Task brief:
Beginning with the first line of the data below, reproduce every line unchanged, ending with the line that holds "Conventions of the".

Extracted data:
(** * KAMCORP inventory ledger: sales, purchases, stock and reports

    A shallow embedding of the transactional controllers
    ([saleController.js], [purchaseController.js], [productController.js]),
    the Mongoose schemas they save through, the audit and notification
    helpers, and the two report queries [getSalesReport] and
    [getDashboardSummary].

    Conventions of the embedding:
    - a JavaScript [Number] is an exact integer [Z]: quantities are whole
      units and amounts are whole TZS (the average order value, the only
      quotient, is a rational [Q]);
    - an ObjectId is a [positive]; a collection is a [gmap] from ids to
      documents;
    - a field of a request body is an [option]: [None] is [undefined];
      a numeric field of the body of a sale or a purchase is a
      [Numeric]: a number [n], or the string [String(n)] that writes it
      in decimal, as the body parsers deliver both; text is ASCII;
    - a handler is a function on a [World] in a small state-and-exception
      monad; the MongoDB session is a working copy of the database that
      [commitTransaction] publishes and [abortTransaction] discards;
    - every externally visible effect is appended to the [trace]. *)

From Stdlib Require Import ZArith QArith Lia DecimalString.
From stdpp Require Import gmap strings list fin_maps sorting.

Local Open Scope string_scope.
Local Open Scope Z_scope.

(** ** Documents *)

(** [models/Product.js] *)
Record Product := mkProduct {
  name : string;
  sku : string;
  category : string;
  unitPriceTZS : Z;
  costPriceTZS : Z;
  stockQuantity : Z
}.

Record ProductSnapshot := mkSnapshot {
  snapshot_name : string;
  snapshot_sku : string
}.

(** [models/Sale.js] *)
Record Sale := mkSale {
  sale_productId : positive;
  productSnapshot : ProductSnapshot;
  quantitySold : Z;
  unitPriceAtSaleTZS : Z;
  totalPriceTZS : Z;
  paymentMethod : string;
  paymentStatus : string;
  soldBy : positive;
  sale_date : Z
}.

(** [models/Purchase.js] *)
Record Purchase := mkPurchase {
  purchase_productId : positive;
  quantityPurchased : Z;
  unitCostTZS : Z;
  totalCostTZS : Z;
  supplierText : string;
  purchasedBy : positive;
  purchase_date : Z
}.

Record Db := mkDb {
  products : gmap positive Product;
  sales : gmap positive Sale;
  purchases : gmap positive Purchase
}.

Definition emptyDb : Db := mkDb ∅ ∅ ∅.

(** ** Schema validation, as run by [create] and [save]

    Mongoose validates a document against its schema before it writes
    it, and throws a ValidationError when a validator fails. *)

(** [required] on a String path rejects the empty string. *)
Definition required_string (s : string) : bool :=
  if decide (s = "") then false else true.

Definition enum (allowed : list string) (s : string) : bool :=
  if decide (s ∈ allowed) then true else false.

(** productSchema: required strings, and [min: 0] on the three numbers.
    The [trim] and [uppercase] setters of the schema are left out: names,
    skus and categories are taken as already trimmed, and [createProduct]
    upper-cases the sku itself. *)
Definition validate_product (p : Product) : bool :=
  required_string (name p) && required_string (sku p)
  && required_string (category p)
  && (0 <=? unitPriceTZS p) && (0 <=? costPriceTZS p)
  && (0 <=? stockQuantity p).

Definition paymentMethod_enum : list string := ["cash"; "mobile"; "card"].
Definition paymentStatus_enum : list string := ["paid"; "pending"].

(** saleSchema *)
Definition validate_sale (s : Sale) : bool :=
  required_string (snapshot_name (productSnapshot s))
  && required_string (snapshot_sku (productSnapshot s))
  && (1 <=? quantitySold s) && (0 <=? unitPriceAtSaleTZS s)
  && (0 <=? totalPriceTZS s)
  && enum paymentMethod_enum (paymentMethod s)
  && enum paymentStatus_enum (paymentStatus s).

(** purchaseSchema. The [trim] setter of [supplierText] runs when a
    document is built or the path is assigned ([Purchase_doc],
    [set_supplierText]); the validators see its result. *)
Definition validate_purchase (p : Purchase) : bool :=
  (1 <=? quantityPurchased p) && (0 <=? unitCostTZS p)
  && (0 <=? totalCostTZS p) && required_string (supplierText p).

(** auditLogSchema: the [action] and [entityType] enums. *)
Definition audit_action_enum : list string :=
  ["login"; "login_2fa"; "logout"; "create_user"; "create_product";
   "update_product"; "delete_product"; "create_sale"; "create_purchase";
   "create_expense"; "update_expense"; "delete_expense"; "reset_password";
   "update_user"; "delete_user"].

Definition audit_entityType_enum : list string :=
  ["user"; "product"; "sale"; "purchase"; "expense"; "auth"].

(** ** Responses, exceptions, effects *)

Inductive ErrorBody :=
  | AllFieldsRequired
  | ProductNotFound
  | SaleNotFound
  | PurchaseNotFound
  | InsufficientStock (available requested : Z)
  | NegativeSellingPrice
  | SkuExists
  | FailedTo (what : string).

Inductive Payload :=
  | SalePayload (id : positive) (s : Sale)
  | PurchasePayload (id : positive) (p : Purchase)
  | ProductPayload (id : positive) (p : Product)
  | MessageOnly (message : string).

(** [res.status(code).json(...)] *)
Inductive Response :=
  | Ok (status : Z) (data : Payload)
  | Err (status : Z) (error : ErrorBody).

Inductive Exn :=
  | ValidationError
  | DatabaseError
  | TransactionError.

Inductive Event :=
  | EvStartTransaction
  | EvInsertSale (id : positive)
  | EvSaveSale (id : positive)
  | EvDeleteSale (id : positive)
  | EvInsertPurchase (id : positive)
  | EvSavePurchase (id : positive)
  | EvDeletePurchase (id : positive)
  | EvInsertProduct (id : positive)
  | EvSaveProduct (id : positive)
  | EvAuditLog (action entityType : string) (entityId : positive)
  | EvNotification (type : string) (recipient : positive)
  | EvConsoleError (message : string)
  | EvCommit
  | EvAbort
  | EvEndSession.

(** What a request carries besides its body, and what the handler cannot
    control: the clock (milliseconds since the epoch) and the server's
    time zone (milliseconds east of UTC), the authenticated user, the
    [User] collection's admins ([None]: the query fails), and which
    writes fail. *)
Record Env := mkEnv {
  now : Z;
  timezone : Z;
  userId : positive;
  admins : option (list positive);
  auditLogFails : bool;
  notificationFails : bool;
  commitFails : bool
}.

Record World := mkWorld {
  committed : Db;
  session : option Db;
  trace : list Event
}.

(** ** The handler monad *)

Inductive Outcome (A : Type) :=
  | Normal (a : A)
  | Returned (r : Response)
  | Thrown (e : Exn).
Arguments Normal {A} a.
Arguments Returned {A} r.
Arguments Thrown {A} e.

Definition Handler (A : Type) : Type := World -> Outcome A * World.

Definition ret {A} (a : A) : Handler A := fun w => (Normal a, w).

Definition bind {A B} (c : Handler A) (k : A -> Handler B) : Handler B :=
  fun w =>
    match c w with
    | (Normal a, w1) => k a w1
    | (Returned r, w1) => (Returned r, w1)
    | (Thrown e, w1) => (Thrown e, w1)
    end.

Notation "'let!' x ':=' c 'in' k" := (bind c (fun x => k))
  (at level 10, x pattern, c at level 100, k at level 200).

(** [return res.status(..).json(..)] *)
Definition respond {A} (r : Response) : Handler A := fun w => (Returned r, w).

Definition throw {A} (e : Exn) : Handler A := fun w => (Thrown e, w).

Definition emit (e : Event) : Handler unit :=
  fun w => (Normal tt, mkWorld (committed w) (session w) (trace w ++ [e])).

(** [try { body } catch (error) { handler }] *)
Definition try_catch {A} (body : Handler A) (handler : Exn -> Handler A)
  : Handler A :=
  fun w =>
    match body w with
    | (Thrown e, w1) => handler e w1
    | r => r
    end.

(** [try { body } catch (error) { handler } finally { fin }] *)
Definition try_catch_finally {A} (body : Handler A)
    (handler : Exn -> Handler A) (fin : Handler unit) : Handler A :=
  fun w =>
    let '(o, w1) := try_catch body handler w in
    (o, snd (fin w1)).

Definition when (b : bool) (c : Handler unit) : Handler unit :=
  if b then c else ret tt.

(** [for (const x of xs) { await f(x) }] *)
Fixpoint for_each {A} (xs : list A) (f : A -> Handler unit) : Handler unit :=
  match xs with
  | [] => ret tt
  | x :: xs' => let! _ := f x in for_each xs' f
  end.

(** ** The session *)

(** The database as the open transaction sees it. *)
Definition txdb (w : World) : Db := default (committed w) (session w).

Definition set_txdb (d : Db) : Handler unit :=
  fun w => (Normal tt, mkWorld (committed w) (Some d) (trace w)).

Definition read {A} (f : Db -> A) : Handler A :=
  fun w => (Normal (f (txdb w)), w).

(** [mongoose.startSession(); session.startTransaction()] *)
Definition startTransaction : Handler unit :=
  fun w => (Normal tt,
            mkWorld (committed w) (Some (committed w))
                    (trace w ++ [EvStartTransaction])).

(** [session.abortTransaction()] discards the open transaction; the
    driver throws when there is none: once [commitTransaction] has been
    called, whether it succeeded or failed, or after an abort. *)
Definition abortTransaction : Handler unit :=
  fun w =>
    match session w with
    | Some _ =>
      (Normal tt, mkWorld (committed w) None (trace w ++ [EvAbort]))
    | None => (Thrown TransactionError, w)
    end.

(** [session.commitTransaction()]: whether it publishes the working copy
    or fails, the transaction is no longer open. *)
Definition commitTransaction (env : Env) : Handler unit :=
  fun w =>
    if commitFails env then
      (Thrown TransactionError, mkWorld (committed w) None (trace w))
    else (Normal tt, mkWorld (txdb w) None (trace w ++ [EvCommit])).

Definition endSession : Handler unit :=
  fun w => (Normal tt,
            mkWorld (committed w) None (trace w ++ [EvEndSession])).

(** ** Model operations, all of them on the session *)

Definition Product_findById (id : positive) : Handler (option Product) :=
  read (fun d => products d !! id).

Definition Sale_findById (id : positive) : Handler (option Sale) :=
  read (fun d => sales d !! id).

Definition Purchase_findById (id : positive) : Handler (option Purchase) :=
  read (fun d => purchases d !! id).

(** [product.save({ session })] *)
Definition Product_save (id : positive) (p : Product) : Handler unit :=
  if validate_product p then
    let! d := read (fun d => d) in
    let! _ := set_txdb (mkDb (<[id := p]> (products d)) (sales d) (purchases d)) in
    emit (EvSaveProduct id)
  else throw ValidationError.

(** [sale.save({ session })] *)
Definition Sale_save (id : positive) (s : Sale) : Handler unit :=
  if validate_sale s then
    let! d := read (fun d => d) in
    let! _ := set_txdb (mkDb (products d) (<[id := s]> (sales d)) (purchases d)) in
    emit (EvSaveSale id)
  else throw ValidationError.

Written solution:
(** * KAMCORP inventory ledger: sales, purchases, stock and reports

    A shallow embedding of the transactional controllers
    ([saleController.js], [purchaseController.js], [productController.js]),
    the Mongoose schemas they save through, the audit and notification
    helpers, and the two report queries [getSalesReport] and
    [getDashboardSummary].

    Conventions of the embedding:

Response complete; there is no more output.